● DATA SECTION:

(** * ShellDeck release pipeline: [scripts/release.sh]

    A shallow embedding of the release script: the text utilities it pipes
    the manifest through ([grep], [head], [sed], [read] with [IFS='.']),
    the shell's 64-bit arithmetic, the git commands it issues against the
    local repository and [origin], the CI-run discovery loop of
    [cmd_monitor] and the artifact verification of [cmd_check].

    The script runs under [set -euo pipefail]: a command that fails outside
    a condition ends it. A run is a function from the state of the world
    (both repositories, the commits, standard input, the commands issued so
    far) to an outcome and a new state. What the script only prints (the
    banners, the probe lines) is left out. Text is a sequence of bytes.

    Several pipelines of the script end in a stage that stops reading
    early ([head], [grep -q]). Under [pipefail] the fate of the stage
    before it then decides the status of the pipeline. This is part of the
    model for the three of them whose writer can have more than one line
    to write: the read of the version, the list of the recent commits and
    the test for an expected artifact (section "Pipes under pipefail").
    [git tag -l] and [git ls-remote] print one line for the tag, and a
    failure of [gh run list | head -1] is caught by [|| echo]. Signals
    have their default disposition. *)

From Stdlib Require Import ZArith Ascii String List Bool Lia.
From stdpp Require Import base option gmap strings list fin_maps.

Local Open Scope string_scope.

(** ** Characters and text *)

Definition LF : ascii := "010"%char.
Definition DQUOTE : ascii := "034"%char.
Definition DOT : ascii := "."%char.
Definition SPACE : ascii := " "%char.
Definition TAB : ascii := "009"%char.

(** [str c] is the one-character string, [quoted s] is [s] between double
    quotes. *)
Definition str (c : ascii) : string := String c EmptyString.
Definition quoted (s : string) : string := str DQUOTE +:+ s +:+ str DQUOTE.

(** Text is cut into lines at every newline; [unlines] is the inverse. A
    file that ends in a newline has an empty last piece. *)
Fixpoint split_on (d : ascii) (s : string) : list string :=
  match s with
  | EmptyString => [EmptyString]
  | String c s' =>
      if Ascii.eqb c d then EmptyString :: split_on d s'
      else match split_on d s' with
           | [] => [str c]
           | w :: ws => String c w :: ws
           end
  end.

Definition lines (s : string) : list string := split_on LF s.
Definition unlines (ls : list string) : string := String.concat (str LF) ls.

(** [cut d s]: the text before and after the first [d] of [s]. *)
Fixpoint cut (d : ascii) (s : string) : option (string * string) :=
  match s with
  | EmptyString => None
  | String c s' =>
      if Ascii.eqb c d then Some (EmptyString, s')
      else match cut d s' with
           | Some (a, b) => Some (String c a, b)
           | None => None
           end
  end.

(** [starts_with p s]: the text [s] begins with [p]. *)
Fixpoint starts_with (p s : string) : bool :=
  match p with
  | EmptyString => true
  | String a p' =>
      match s with
      | EmptyString => false
      | String b s' => Ascii.eqb a b && starts_with p' s'
      end
  end.

(** Fixed-string containment, as [grep -F] and jq's [contains] decide it. *)
Fixpoint contains (pat s : string) : bool :=
  starts_with pat s ||
  match s with
  | EmptyString => false
  | String _ s' => contains pat s'
  end.

(** The blanks that [read] drops at both ends of a line. *)
Fixpoint ltrim (s : string) : string :=
  match s with
  | String c s' => if Ascii.eqb c SPACE || Ascii.eqb c TAB then ltrim s' else s
  | EmptyString => EmptyString
  end.
Definition string_rev (s : string) : string :=
  String.string_of_list_ascii (rev (String.list_ascii_of_string s)).
Definition trim (s : string) : string := string_rev (ltrim (string_rev (ltrim s))).

Definition is_digit (c : ascii) : bool :=
  (48 <=? nat_of_ascii c)%nat && (nat_of_ascii c <=? 57)%nat.

Definition digit_val (c : ascii) : Z := Z.of_nat (nat_of_ascii c) - 48.

Fixpoint all_chars (p : ascii -> bool) (s : string) : bool :=
  match s with
  | EmptyString => true
  | String c s' => p c && all_chars p s'
  end.

(** The regular expression [^v[0-9]] of the commit-message check. *)
Definition starts_v_digit (s : string) : bool :=
  match s with
  | String a (String c _) => Ascii.eqb a "v" && is_digit c
  | _ => false
  end.

(** ** Shell arithmetic

    [$((...))] computes in [intmax_t]: 64-bit two's complement. *)

Local Open Scope Z_scope.

Definition wrap64 (z : Z) : Z := (z + 2 ^ 63) mod 2 ^ 64 - 2 ^ 63.

(** Decimal printing. The recursion is on the binary digits of [fuel],
    which are at least as many as the decimal digits of the number. *)
Definition digit_char (d : Z) : ascii := ascii_of_nat (Z.to_nat (48 + d)).

Fixpoint show_pos_fuel (fuel : positive) (n : Z) : string :=
  if n <? 10 then str (digit_char n)
  else match fuel with
       | xH => str (digit_char (n mod 10))
       | xO f | xI f => show_pos_fuel f (n / 10) +:+ str (digit_char (n mod 10))
       end.

Definition show_nat (n : Z) : string := show_pos_fuel (Z.to_pos n) n.

Definition show_Z (z : Z) : string :=
  if z <? 0 then String "-" (show_nat (- z)) else show_nat z.

(** The literal reader of the shell ([strlong] in bash's expr.c): a leading
    0 selects octal, a digit that is not below the base is the error
    "value too great for base"; the accumulator is an [intmax_t]. *)
Fixpoint strlong_loop (base val : Z) (s : string) : option Z :=
  match s with
  | EmptyString => Some val
  | String c s' =>
      if is_digit c && (digit_val c <? base)
      then strlong_loop base (wrap64 (val * base + digit_val c)) s'
      else None
  end.

Definition strlong (s : string) : option Z :=
  match s with
  | String c s' =>
      if Ascii.eqb c "0"
      then match s' with
           | EmptyString => Some 0
           | _ => strlong_loop 8 0 s'
           end
      else strlong_loop 10 0 s
  | EmptyString => Some 0
  end.
(** [C1] A path with an oversubscribed considered link is never the path
    that [handle_request] returns.  The module binds no global [i], so
    reporting an oversubscribed link raises [NameError] and ends the call:
    the loop over the links of a path runs to its end only if no considered
    link of the path is oversubscribed, and a returned path is one whose
    loop did.  On the two-switch topology with the link from [s1] to [sw1]
    full, a request of one unit at [sw2] has the single candidate
    [s1, sw1, sw2], whose first link would be oversubscribed: the call
    raises [NameError] and returns no path. *)
Theorem handle_request_never_returns_oversubscribed :
  (∀ shortest_path self sim_graph sw util duration q k e,
     k ∈ links q → considered self k →
     edge (deref sim_graph (ctrl_graph self)) !! k = Some e →
     1 < (used e + util) / capacity e →
     handle_request shortest_path false self sim_graph sw util duration
     ≠ Ok (Some q)) ∧
  handle_request two_switch_paths false both_switches_ctrl s1_link_full "sw2" 1 1
  = Raise NameError.
Proof.
  split; [|by_compute].
  intros shortest_path self sim_graph sw util duration q k e Hk Hcons He Hover Hreq.
  destruct (handle_request_Some_score _ _ _ _ _ _ _ _ Hreq) as (bm & Hscore & Hlt).
  unfold path_score in Hscore.
  destruct (link_metrics false self _ util (links q) []) as [lm|] eqn:Hlm; [|done].
  simpl in Hscore. destruct (py_max_spec _ _ Hscore) as [_ Hmax].
  destruct (link_metrics_unbound _ _ _ _ _ _ Hlm) as [_ Hls].
  destruct (Hls k Hk Hcons) as (e' & He' & _ & Hin).
  rewrite He in He'. injection He' as <-.
  apply (Qclt_not_le _ _ Hover). eapply Qcle_trans; [by apply Hmax|].
  by apply Qclt_le_weak.
Qed.

(** [X15] When the module has no global [i], a path that [handle_request]
    returns has room on every considered link: each is an edge of non-zero
    capacity whose projected utilization [(used + util) / capacity] is below
    1. *)
Theorem handle_request_unbound_i_fits shortest_path self sim_graph sw util duration p :
  handle_request shortest_path false self sim_graph sw util duration = Ok (Some p) →
  ∀ k, k ∈ links p → considered self k →
       ∃ e, edge (deref sim_graph (ctrl_graph self)) !! k = Some e ∧
            capacity e ≠ 0 ∧ (used e + util) / capacity e < 1.
Proof.
  intros Hreq k Hk Hcons.
  destruct (handle_request_Some_score _ _ _ _ _ _ _ _ Hreq) as (bm & Hscore & Hlt).
  unfold path_score in Hscore.
  destruct (link_metrics false self _ util (links p) []) as [lm|] eqn:Hlm; [|done].
  simpl in Hscore. destruct (py_max_spec _ _ Hscore) as [_ Hmax].
  destruct (link_metrics_unbound _ _ _ _ _ _ Hlm) as [_ Hls].
  destruct (Hls k Hk Hcons) as (e & He & Hcap & Hin).
  exists e. split; [done|]. split; [done|].
  eapply Qcle_lt_trans; [by apply Hmax|done].
Qed.

(** ** The constructor's partition of the switches *)

Lemma NoDup_app_disjoint {A} (l k : list A) :
  NoDup (l ++ k) ↔ NoDup l ∧ (∀ x, x ∈ l → x ∉ k) ∧ NoDup k.
Proof. apply list.NoDup_app. Qed.

Lemma map_switches_spec ctrl sws (m : gmap node Controller) :
  match map_switches ctrl sws m with
  | Ok m' =>
      NoDup sws ∧ (∀ sw, sw ∈ sws → m !! sw = None) ∧
      ∀ sw, m' !! sw = if decide (sw ∈ sws) then Some ctrl else m !! sw
  | Raise e =>
      e = AssertionError ∧ ¬ (NoDup sws ∧ ∀ sw, sw ∈ sws → m !! sw = None)
  end.
Proof.
  revert m; induction sws as [|sw sws IH]; intros m; cbn [map_switches].
  { split; [constructor|]. split; [intros sw Hsw; by apply elem_of_nil in Hsw|].
    intros sw. rewrite decide_False; [done|]. intros Hsw. by apply elem_of_nil in Hsw. }
  destruct (m !! sw) as [c|] eqn:Hsw.
  { split; [done|]. intros [_ Hnone]. specialize (Hnone sw (list_elem_of_here _ _)).
    by rewrite Hsw in Hnone. }
  specialize (IH (<[sw := ctrl]> m)).
  destruct (map_switches ctrl sws (<[sw := ctrl]> m)) as [m'|e].
  - destruct IH as (Hnd & Hnone & Hlook).
    assert (sw ∉ sws) as Hnotin.
    { intros Hin. specialize (Hnone sw Hin). by rewrite lookup_insert_eq in Hnone. }
    split; [by constructor|]. split.
    + intros s. rewrite elem_of_cons. intros [->|Hs]; [done|].
      specialize (Hnone s Hs). rewrite lookup_insert_ne in Hnone; [done|].
      by intros ->.
    + intros s. rewrite Hlook. destruct (decide (s ∈ sws)) as [Hs|Hs].
      * rewrite decide_True; [done|]. by right.
      * destruct (decide (s = sw)) as [->|Hne].
        -- rewrite decide_True by left. apply lookup_insert_eq.
        -- rewrite decide_False by (by rewrite not_elem_of_cons).
           by rewrite lookup_insert_ne.
  - destruct IH as [-> Hnot]. split; [done|]. intros [Hnd Hnone]. apply Hnot.
    pose proof (NoDup_cons_1_1 _ _ Hnd) as Hnotin. split; [by eapply NoDup_cons_1_2|].
    intros s Hs. rewrite lookup_insert_ne by (by intros ->).
    apply Hnone. by right.
Qed.
(** * Vizio config flow (homeassistant/components/vizio/config_flow.py)

    A shallow embedding of the Vizio configuration flow of Home Assistant:
    the main flow [VizioConfigFlow] with its steps [user], [import],
    [zeroconf], [pair_tv], [pairing_complete] and [pairing_complete_import],
    and the options flow [VizioOptionsConfigFlow].

    Python dictionaries are finite maps from strings to values, Python
    exceptions are an error result, and the mutable flow object together
    with the entry registry and the device is an explicit state threaded
    through the steps. *)

From Stdlib Require Import ZArith Lia String Ascii DecimalString.
From stdpp Require Import base option list strings gmap.

Local Open Scope string_scope.

(** * Python values *)

(** The values the flow stores in its dictionaries: [None], strings and
    integers. *)
Inductive value : Type :=
| VNone
| VStr (s : string)
| VInt (z : Z).

#[global] Instance value_eq_dec : EqDecision value.
Proof. solve_decision. Defined.

Abbreviation dict := (gmap string value).

(** Python truthiness: [None], the empty string and [0] are false. *)
Definition truthy (v : value) : bool :=
  match v with
  | VNone => false
  | VStr s => negb (bool_decide (s = ""))
  | VInt z => negb (bool_decide (z = 0%Z))
  end.

(** Exceptions a step can raise. [AbortFlow] is the framework's exception
    that ends a flow with a reason, [UnknownStep] its answer to a step the
    flow does not have; [RecursionError] is raised when the interpreter's
    recursion limit is exhausted. *)
Inductive exn : Type :=
| KeyError (k : string)
| AttributeError
| TypeError
| RecursionError
| UnknownStep
| AbortFlow (reason : string).

Inductive result (A : Type) : Type :=
| Ok (a : A)
| Raise (e : exn).
Arguments Ok {A} a.
Arguments Raise {A} e.

#[global] Instance result_ret : MRet result := fun A a => Ok a.
#[global] Instance result_bind : MBind result := fun A B k r =>
  match r with
  | Ok a => k a
  | Raise e => Raise e
  end.

(** [d[k]]: raises [KeyError] when the key is missing. *)
Definition subscript (d : dict) (k : string) : result value :=
  match d !! k with
  | Some v => Ok v
  | None => Raise (KeyError k)
  end.

(** [d.get(k)] and [d.get(k, dflt)]. *)
Definition py_get (d : dict) (k : string) : value := default VNone (d !! k).
Definition py_get_default (d : dict) (k : string) (dflt : value) : value :=
  default dflt (d !! k).

(** [dict.update]: the keys of [upd] override those of [d]. *)
Definition py_update (d upd : dict) : dict := upd ∪ d.

(** ** Strings *)

(** [s.split(":")[0]]: the part of [s] before its first colon, the whole
    string when it has none. *)
Fixpoint split_colon_0 (s : string) : string :=
  match s with
  | EmptyString => EmptyString
  | String c s' =>
      if Ascii.eqb c ":"%char then EmptyString else String c (split_colon_0 s')
  end.

(** The method call [v.split(":")[0]] on a value: only strings have it. *)
Definition value_split_colon_0 (v : value) : result string :=
  match v with
  | VStr s => Ok (split_colon_0 s)
  | _ => Raise AttributeError
  end.

(** [s[:stop]], Python's slice with a possibly negative end. *)
Definition py_slice_to (s : string) (stop : Z) : string :=
  let n := Z.of_nat (String.length s) in
  let stop' := if (stop <? 0)%Z then Z.max 0 (stop + n) else Z.min stop n in
  substring 0 (Z.to_nat stop') s.

(** [len(v)] and [v[:stop]] on values: strings only. *)
Definition py_len (v : value) : result Z :=
  match v with
  | VStr s => Ok (Z.of_nat (String.length s))
  | _ => Raise TypeError
  end.

Definition value_slice_to (v : value) (stop : Z) : result value :=
  match v with
  | VStr s => Ok (VStr (py_slice_to s stop))
  | _ => Raise TypeError
  end.

(** [str(v)], as an f-string formats a value. *)
Definition py_str (v : value) : string :=
  match v with
  | VNone => "None"
  | VStr s => s
  | VInt z => NilZero.string_of_int (Z.to_int z)
  end.

(** * Constants *)

(** Modelled from the spec: the dictionary keys of [homeassistant.const] and
    of the component's [const] module are not part of the source file; they
    are spelled here as the field names of the spec's data model. Only that
    they are pairwise distinct matters to the flow. *)
Definition CONF_ACCESS_TOKEN : string := "accessToken".
Definition CONF_DEVICE_CLASS : string := "deviceClass".
Definition CONF_HOST : string := "host".
Definition CONF_NAME : string := "name".
Definition CONF_PIN : string := "pin".
Definition CONF_PORT : string := "port".
Definition CONF_TYPE : string := "type".
Definition CONF_VOLUME_STEP : string := "volumeStep".

(** Modelled from the spec: the device classes ([deviceClass: "speaker"],
    enum TV / Speaker) of [homeassistant.components.media_player]. *)
Definition DEVICE_CLASS_SPEAKER : value := VStr "speaker".
Definition DEVICE_CLASS_TV : value := VStr "tv".
Lemma scan_once_str (f : nat) (s rest : string) :
  json.scan_once (S f) (json.encode_basestring_ascii s ++ rest)%string
  = Ok (PyStr s, rest).
Proof.
  unfold json.encode_basestring_ascii.
  cbn [String.append json.scan_once].
  change (Ascii.eqb dquote dquote) with true. cbv iota.
  rewrite string_app_assoc. cbn [String.append].
  rewrite scanstring_escape. reflexivity.
Qed.

(** ** The text of lists and dicts *)

Lemma render_list (l : list pyval) :
  json.render (PyList l) = ("[" ++ render_items l ++ "]")%string.
Proof. reflexivity. Qed.

Lemma render_dict (d : list (string * pyval)) :
  json.render (PyDict d) = ("{" ++ render_members d ++ "}")%string.
Proof. reflexivity. Qed.

Lemma weight_list (l : list pyval) : weight (PyList l) = S (weight_items l).
Proof. reflexivity. Qed.

Lemma weight_dict (d : list (string * pyval)) :
  weight (PyDict d) = S (weight_members d).
Proof. reflexivity. Qed.

Lemma render_head (v : pyval) :
  plain v ->
  exists (c : ascii) (r : string), json.render v = String c r /\ value_start c.
Proof.
  intros Hv. destruct Hv as [|b|z|s|l _|d _ _].
  - exists "n"%char, "ull". now split.
  - destruct b; [exists "t"%char, "rue" | exists "f"%char, "alse"]; now split.
  - destruct z as [|p|p].
    + exists "0"%char, EmptyString. now split.
    + destruct (str_of_N_scan p EmptyString eq_refl) as (d & r & Hs & Hr & _).
      exists (json.digit_char d), r. split; [exact Hs |].
      each_digit d; try lia; now split.
    + exists "-"%char, (json.str_of_N (Npos p)). now split.
  - exists dquote, (json.escape s ++ String dquote EmptyString)%string.
    now split.
  - rewrite render_list. cbn [String.append]. eexists _, _. now split.
  - rewrite render_dict. cbn [String.append]. eexists _, _. now split.
Qed.

Lemma skip_ws_stay (c : ascii) (r : string) :
  json.is_ws c = false -> json.skip_ws (String c r) = String c r.
Proof. intros H. cbn [json.skip_ws]. now rewrite H. Qed.

Lemma skip_ws_space (r : string) :
  json.skip_ws (String " " r) = json.skip_ws r.
Proof. reflexivity. Qed.

Lemma skip_ws_render (v : pyval) (rest : string) :
  plain v ->
  json.skip_ws (json.render v ++ rest)%string = (json.render v ++ rest)%string.
Proof.
  intros Hv. destruct (render_head v Hv) as (c & r & -> & Hws & _).
  cbn [String.append]. now apply skip_ws_stay.
Qed.

Lemma dict_set_fresh (d : list (string * pyval)) (k : string) (v : pyval) :
  ~ In k (map fst d) -> dict_set d k v = d ++ [(k, v)].
Proof.
  induction d as [|[k' v'] tl IH]; intros Hk; [reflexivity |].
  cbn [dict_set app]. cbn [map fst In] in Hk.
  destruct (String.eqb_spec k' k) as [-> | Hne]; [tauto |].
  rewrite IH by tauto. reflexivity.
Qed.

(** [dict(pairs)] keeps pairs whose keys differ as they are. *)
Lemma dict_of_pairs_nodup (d : list (string * pyval)) :
  NoDup (map fst d) -> dict_of_pairs d = d.
Proof.
  unfold dict_of_pairs.
  enough (H : forall acc,
             NoDup (map fst (acc ++ d)) ->
             fold_left (fun d kv => dict_set d (fst kv) (snd kv)) d acc
             = acc ++ d) by (intros Hd; exact (H [] Hd)).
  induction d as [|[k v] tl IH]; intros acc Hnd.
  - cbn. now rewrite app_nil_r.
  - cbn [fold_left fst snd].
    rewrite dict_set_fresh.
    + rewrite IH; rewrite <- app_assoc; [reflexivity | exact Hnd].
    + rewrite map_app in Hnd. cbn [map fst] in Hnd.
      apply NoDup_remove_2 in Hnd. intros Hin. apply Hnd.
      apply in_or_app. now left.
Qed.

(** ** Reading a value back from its text *)

Lemma delimited_close_bracket (rest : string) : delimited (String "]" rest).
Proof. now split. Qed.

Lemma delimited_close_brace (rest : string) : delimited (String "}" rest).
Proof. now split. Qed.

Lemma delimited_comma (rest : string) : delimited (String "," rest).
Proof. now split. Qed.

Lemma delimited_empty : delimited EmptyString.
Proof. now split. Qed.

Create HintDb json_text discriminated.
#[local] Hint Resolve delimited_close_bracket delimited_close_brace
  delimited_comma delimited_empty : json_text.

Lemma JSONArray_items (l : list pyval) :
  l <> [] -> Forall reads_back l -> Forall plain l ->
  forall (f : nat) (rest : string),
    weight_items l <= f ->
    json.JSONArray f (render_items l ++ String "]" rest)%string
    = Ok (l, rest).
Proof.
  induction l as [|x tl IH]; intros Hne Hrb Hpl f rest Hf; [congruence |].
  inversion Hrb as [|? ? Hx Htl]; subst.
  inversion Hpl as [|? ? Px Ptl]; subst.
  cbn [weight_items] in Hf.
  destruct f as [|f]; [lia |].
  cbn [json.JSONArray render_items].
  rewrite string_app_assoc.
  destruct tl as [|y tl'].
  - cbn [String.append].
    rewrite (Hx f (String "]" rest)) by (lia || auto with json_text).
    reflexivity.
  - rewrite string_app_assoc. cbn [String.append].
    rewrite (Hx f _) by (lia || auto with json_text).
    cbn [bind]. rewrite (skip_ws_stay "," _ eq_refl).
    change (Ascii.eqb "," "]") with false.
    change (Ascii.eqb "," ",") with true. cbv iota.
    rewrite skip_ws_space.
    assert (Hskip :
              json.skip_ws (render_items (y :: tl') ++ String "]" rest)%string
              = (render_items (y :: tl') ++ String "]" rest)%string).
    { cbn [render_items]. rewrite string_app_assoc.
      apply skip_ws_render. now inversion Ptl. }
    rewrite Hskip.
    rewrite IH; [reflexivity | congruence | assumption | assumption | lia].
Qed.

● WORK TASK:
Reproduce word for word the lines of the records above, beginning at the first and ending with the line where "Definition LF : ascii" appears, and nothing past it.

● RESULT OF THE TASK:
(** * ShellDeck release pipeline: [scripts/release.sh]

    A shallow embedding of the release script: the text utilities it pipes
    the manifest through ([grep], [head], [sed], [read] with [IFS='.']),
    the shell's 64-bit arithmetic, the git commands it issues against the
    local repository and [origin], the CI-run discovery loop of
    [cmd_monitor] and the artifact verification of [cmd_check].

    The script runs under [set -euo pipefail]: a command that fails outside
    a condition ends it. A run is a function from the state of the world
    (both repositories, the commits, standard input, the commands issued so
    far) to an outcome and a new state. What the script only prints (the
    banners, the probe lines) is left out. Text is a sequence of bytes.

    Several pipelines of the script end in a stage that stops reading
    early ([head], [grep -q]). Under [pipefail] the fate of the stage
    before it then decides the status of the pipeline. This is part of the
    model for the three of them whose writer can have more than one line
    to write: the read of the version, the list of the recent commits and
    the test for an expected artifact (section "Pipes under pipefail").
    [git tag -l] and [git ls-remote] print one line for the tag, and a
    failure of [gh run list | head -1] is caught by [|| echo]. Signals
    have their default disposition. *)

From Stdlib Require Import ZArith Ascii String List Bool Lia.
From stdpp Require Import base option gmap strings list fin_maps.

Local Open Scope string_scope.

(** ** Characters and text *)

Definition LF : ascii := "010"%char.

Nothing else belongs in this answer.